• _DESCRIPTION OF THE TASK_:
Please repeat the lines below, exactly and only, from the one that holds "Fixpoint ldn (n" through the one that holds "Definition ldbytes (m".

• _DATASET RECORDS_:
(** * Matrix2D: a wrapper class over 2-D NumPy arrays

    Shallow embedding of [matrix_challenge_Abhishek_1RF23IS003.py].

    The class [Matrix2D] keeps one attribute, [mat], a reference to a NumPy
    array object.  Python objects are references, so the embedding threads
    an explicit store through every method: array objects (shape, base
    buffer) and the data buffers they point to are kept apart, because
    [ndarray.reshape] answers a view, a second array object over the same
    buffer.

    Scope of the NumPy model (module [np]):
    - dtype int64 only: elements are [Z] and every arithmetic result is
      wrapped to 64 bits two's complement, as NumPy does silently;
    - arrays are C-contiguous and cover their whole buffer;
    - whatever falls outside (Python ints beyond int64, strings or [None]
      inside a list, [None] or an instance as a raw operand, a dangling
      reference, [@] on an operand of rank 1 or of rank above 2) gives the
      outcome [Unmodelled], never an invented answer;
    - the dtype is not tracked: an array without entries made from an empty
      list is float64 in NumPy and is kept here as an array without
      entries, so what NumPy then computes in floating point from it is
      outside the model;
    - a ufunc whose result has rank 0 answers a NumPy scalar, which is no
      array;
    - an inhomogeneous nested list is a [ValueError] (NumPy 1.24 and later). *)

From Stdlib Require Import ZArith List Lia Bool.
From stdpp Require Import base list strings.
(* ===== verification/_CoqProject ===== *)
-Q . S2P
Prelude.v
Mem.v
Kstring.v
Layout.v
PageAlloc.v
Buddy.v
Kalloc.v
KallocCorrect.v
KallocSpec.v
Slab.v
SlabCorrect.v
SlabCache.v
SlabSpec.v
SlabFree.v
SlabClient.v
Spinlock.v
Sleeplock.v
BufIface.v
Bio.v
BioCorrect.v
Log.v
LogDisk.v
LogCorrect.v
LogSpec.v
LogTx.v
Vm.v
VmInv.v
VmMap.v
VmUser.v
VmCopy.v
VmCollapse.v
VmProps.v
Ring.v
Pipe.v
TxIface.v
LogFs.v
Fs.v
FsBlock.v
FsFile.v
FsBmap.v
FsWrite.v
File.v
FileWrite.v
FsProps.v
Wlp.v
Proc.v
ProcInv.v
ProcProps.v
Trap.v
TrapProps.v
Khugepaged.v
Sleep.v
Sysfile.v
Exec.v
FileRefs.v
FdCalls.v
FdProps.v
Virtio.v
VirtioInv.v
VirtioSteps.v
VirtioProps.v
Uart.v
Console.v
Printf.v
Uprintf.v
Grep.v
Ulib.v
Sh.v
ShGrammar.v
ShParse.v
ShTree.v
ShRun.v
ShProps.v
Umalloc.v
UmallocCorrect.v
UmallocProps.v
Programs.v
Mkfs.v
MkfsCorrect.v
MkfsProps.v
...
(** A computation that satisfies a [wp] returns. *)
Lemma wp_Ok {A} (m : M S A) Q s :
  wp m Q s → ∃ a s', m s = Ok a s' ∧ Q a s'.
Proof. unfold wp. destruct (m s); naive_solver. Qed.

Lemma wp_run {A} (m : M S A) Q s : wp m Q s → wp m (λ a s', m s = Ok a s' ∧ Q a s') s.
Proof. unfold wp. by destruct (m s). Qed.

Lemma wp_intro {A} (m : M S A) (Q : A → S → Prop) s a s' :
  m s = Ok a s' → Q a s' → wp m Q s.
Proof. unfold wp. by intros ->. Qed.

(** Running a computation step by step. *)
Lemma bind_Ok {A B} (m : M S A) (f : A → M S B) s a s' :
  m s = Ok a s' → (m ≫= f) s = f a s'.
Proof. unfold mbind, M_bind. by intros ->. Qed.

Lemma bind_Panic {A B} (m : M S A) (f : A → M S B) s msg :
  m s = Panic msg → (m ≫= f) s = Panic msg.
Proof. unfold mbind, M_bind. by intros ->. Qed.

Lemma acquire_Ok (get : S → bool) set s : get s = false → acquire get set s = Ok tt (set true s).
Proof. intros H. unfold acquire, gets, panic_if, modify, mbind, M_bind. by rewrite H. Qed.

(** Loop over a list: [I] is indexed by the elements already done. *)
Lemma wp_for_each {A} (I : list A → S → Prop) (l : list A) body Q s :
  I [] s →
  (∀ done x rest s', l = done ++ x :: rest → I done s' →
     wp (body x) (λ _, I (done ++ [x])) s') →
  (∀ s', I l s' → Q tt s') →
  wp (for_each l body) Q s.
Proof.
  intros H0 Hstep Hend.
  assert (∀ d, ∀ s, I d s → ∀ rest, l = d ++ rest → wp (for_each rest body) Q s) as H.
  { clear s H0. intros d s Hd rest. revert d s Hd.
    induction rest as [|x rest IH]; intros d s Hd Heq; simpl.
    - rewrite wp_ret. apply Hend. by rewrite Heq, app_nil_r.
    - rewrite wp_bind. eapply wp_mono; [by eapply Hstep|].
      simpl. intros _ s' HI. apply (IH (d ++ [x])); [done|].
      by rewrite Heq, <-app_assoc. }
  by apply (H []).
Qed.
* * *
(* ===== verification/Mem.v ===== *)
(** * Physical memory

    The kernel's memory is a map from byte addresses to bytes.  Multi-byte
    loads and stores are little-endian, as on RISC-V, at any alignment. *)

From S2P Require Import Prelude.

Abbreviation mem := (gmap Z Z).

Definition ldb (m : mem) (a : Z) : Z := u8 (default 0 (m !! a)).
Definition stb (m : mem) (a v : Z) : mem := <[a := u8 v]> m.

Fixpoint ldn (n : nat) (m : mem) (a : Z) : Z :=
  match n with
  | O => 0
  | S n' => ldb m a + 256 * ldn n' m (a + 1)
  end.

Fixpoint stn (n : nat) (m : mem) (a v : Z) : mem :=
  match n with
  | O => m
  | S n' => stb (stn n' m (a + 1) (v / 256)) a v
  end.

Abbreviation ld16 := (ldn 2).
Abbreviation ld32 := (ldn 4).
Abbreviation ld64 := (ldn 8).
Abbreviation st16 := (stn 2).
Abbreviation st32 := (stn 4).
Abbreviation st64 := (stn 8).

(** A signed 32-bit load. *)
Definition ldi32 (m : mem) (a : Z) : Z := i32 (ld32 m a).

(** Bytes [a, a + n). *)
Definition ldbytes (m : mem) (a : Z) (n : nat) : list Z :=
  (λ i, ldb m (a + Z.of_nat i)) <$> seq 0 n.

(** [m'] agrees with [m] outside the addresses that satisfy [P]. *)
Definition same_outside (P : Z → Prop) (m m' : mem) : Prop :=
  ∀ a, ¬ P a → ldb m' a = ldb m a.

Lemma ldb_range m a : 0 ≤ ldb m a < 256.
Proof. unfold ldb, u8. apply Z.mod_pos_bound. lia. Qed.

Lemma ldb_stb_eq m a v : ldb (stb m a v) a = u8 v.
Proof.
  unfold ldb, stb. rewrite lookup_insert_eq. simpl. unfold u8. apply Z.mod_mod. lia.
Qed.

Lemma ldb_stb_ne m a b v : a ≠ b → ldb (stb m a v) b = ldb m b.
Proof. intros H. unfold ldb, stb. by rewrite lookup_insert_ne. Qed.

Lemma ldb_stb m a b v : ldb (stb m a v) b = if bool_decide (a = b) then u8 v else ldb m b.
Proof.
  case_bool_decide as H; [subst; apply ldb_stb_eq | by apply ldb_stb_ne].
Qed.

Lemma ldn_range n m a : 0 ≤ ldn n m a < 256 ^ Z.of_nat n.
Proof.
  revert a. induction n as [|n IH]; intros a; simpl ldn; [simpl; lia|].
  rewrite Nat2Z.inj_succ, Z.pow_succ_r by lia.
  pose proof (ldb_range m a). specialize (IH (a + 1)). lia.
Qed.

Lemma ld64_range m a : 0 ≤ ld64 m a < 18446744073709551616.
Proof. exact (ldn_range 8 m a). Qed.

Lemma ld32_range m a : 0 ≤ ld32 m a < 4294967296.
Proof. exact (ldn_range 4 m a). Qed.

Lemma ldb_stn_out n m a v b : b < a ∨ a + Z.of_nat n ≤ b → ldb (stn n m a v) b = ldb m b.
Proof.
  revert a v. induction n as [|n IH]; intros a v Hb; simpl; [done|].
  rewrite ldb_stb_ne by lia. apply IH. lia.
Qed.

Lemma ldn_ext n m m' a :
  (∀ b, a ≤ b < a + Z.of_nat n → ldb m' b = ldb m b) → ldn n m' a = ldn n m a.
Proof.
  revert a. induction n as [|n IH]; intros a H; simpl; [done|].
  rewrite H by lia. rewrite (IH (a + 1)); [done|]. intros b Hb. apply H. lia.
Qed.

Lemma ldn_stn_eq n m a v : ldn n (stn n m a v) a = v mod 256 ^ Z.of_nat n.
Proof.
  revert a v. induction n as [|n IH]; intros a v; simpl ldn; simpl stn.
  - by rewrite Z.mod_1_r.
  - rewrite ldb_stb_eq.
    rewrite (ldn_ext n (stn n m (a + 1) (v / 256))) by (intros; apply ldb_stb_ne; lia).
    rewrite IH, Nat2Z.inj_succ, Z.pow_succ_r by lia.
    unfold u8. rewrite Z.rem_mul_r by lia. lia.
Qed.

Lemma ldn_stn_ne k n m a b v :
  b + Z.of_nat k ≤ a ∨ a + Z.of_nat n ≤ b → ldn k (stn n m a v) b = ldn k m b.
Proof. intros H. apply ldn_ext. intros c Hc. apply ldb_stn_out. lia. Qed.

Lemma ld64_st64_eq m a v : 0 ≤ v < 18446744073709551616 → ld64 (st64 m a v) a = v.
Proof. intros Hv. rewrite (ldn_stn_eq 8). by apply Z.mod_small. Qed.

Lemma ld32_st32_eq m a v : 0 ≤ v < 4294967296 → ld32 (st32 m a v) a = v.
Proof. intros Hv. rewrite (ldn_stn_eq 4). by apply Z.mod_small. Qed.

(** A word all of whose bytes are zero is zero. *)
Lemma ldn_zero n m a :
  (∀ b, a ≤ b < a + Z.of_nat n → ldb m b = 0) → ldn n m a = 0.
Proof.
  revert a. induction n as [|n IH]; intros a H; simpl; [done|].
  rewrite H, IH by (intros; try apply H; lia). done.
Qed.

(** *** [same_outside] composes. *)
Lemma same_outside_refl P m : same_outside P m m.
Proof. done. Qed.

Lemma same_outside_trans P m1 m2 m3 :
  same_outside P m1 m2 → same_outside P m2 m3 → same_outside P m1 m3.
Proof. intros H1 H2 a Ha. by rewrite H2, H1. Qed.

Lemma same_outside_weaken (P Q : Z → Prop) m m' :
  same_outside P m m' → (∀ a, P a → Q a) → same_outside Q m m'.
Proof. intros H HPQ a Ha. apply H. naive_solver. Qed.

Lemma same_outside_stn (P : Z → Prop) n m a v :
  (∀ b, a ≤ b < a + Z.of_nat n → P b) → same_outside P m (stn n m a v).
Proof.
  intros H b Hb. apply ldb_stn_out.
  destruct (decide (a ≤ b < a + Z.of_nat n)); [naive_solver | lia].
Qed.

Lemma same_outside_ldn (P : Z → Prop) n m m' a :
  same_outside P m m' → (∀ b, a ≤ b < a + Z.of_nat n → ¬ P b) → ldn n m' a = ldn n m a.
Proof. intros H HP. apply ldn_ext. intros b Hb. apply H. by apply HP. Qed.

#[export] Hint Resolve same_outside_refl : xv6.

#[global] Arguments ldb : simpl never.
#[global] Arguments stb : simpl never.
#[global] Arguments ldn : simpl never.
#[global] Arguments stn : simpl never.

• _EXERCISE OUTPUT_:
Fixpoint ldn (n : nat) (m : mem) (a : Z) : Z :=
  match n with
  | O => 0
  | S n' => ldb m a + 256 * ldn n' m (a + 1)
  end.

Fixpoint stn (n : nat) (m : mem) (a v : Z) : mem :=
  match n with
  | O => m
  | S n' => stb (stn n' m (a + 1) (v / 256)) a v
  end.

Abbreviation ld16 := (ldn 2).
Abbreviation ld32 := (ldn 4).
Abbreviation ld64 := (ldn 8).
Abbreviation st16 := (stn 2).
Abbreviation st32 := (stn 4).
Abbreviation st64 := (stn 8).

(** A signed 32-bit load. *)
Definition ldi32 (m : mem) (a : Z) : Z := i32 (ld32 m a).

(** Bytes [a, a + n). *)
Definition ldbytes (m : mem) (a : Z) (n : nat) : list Z :=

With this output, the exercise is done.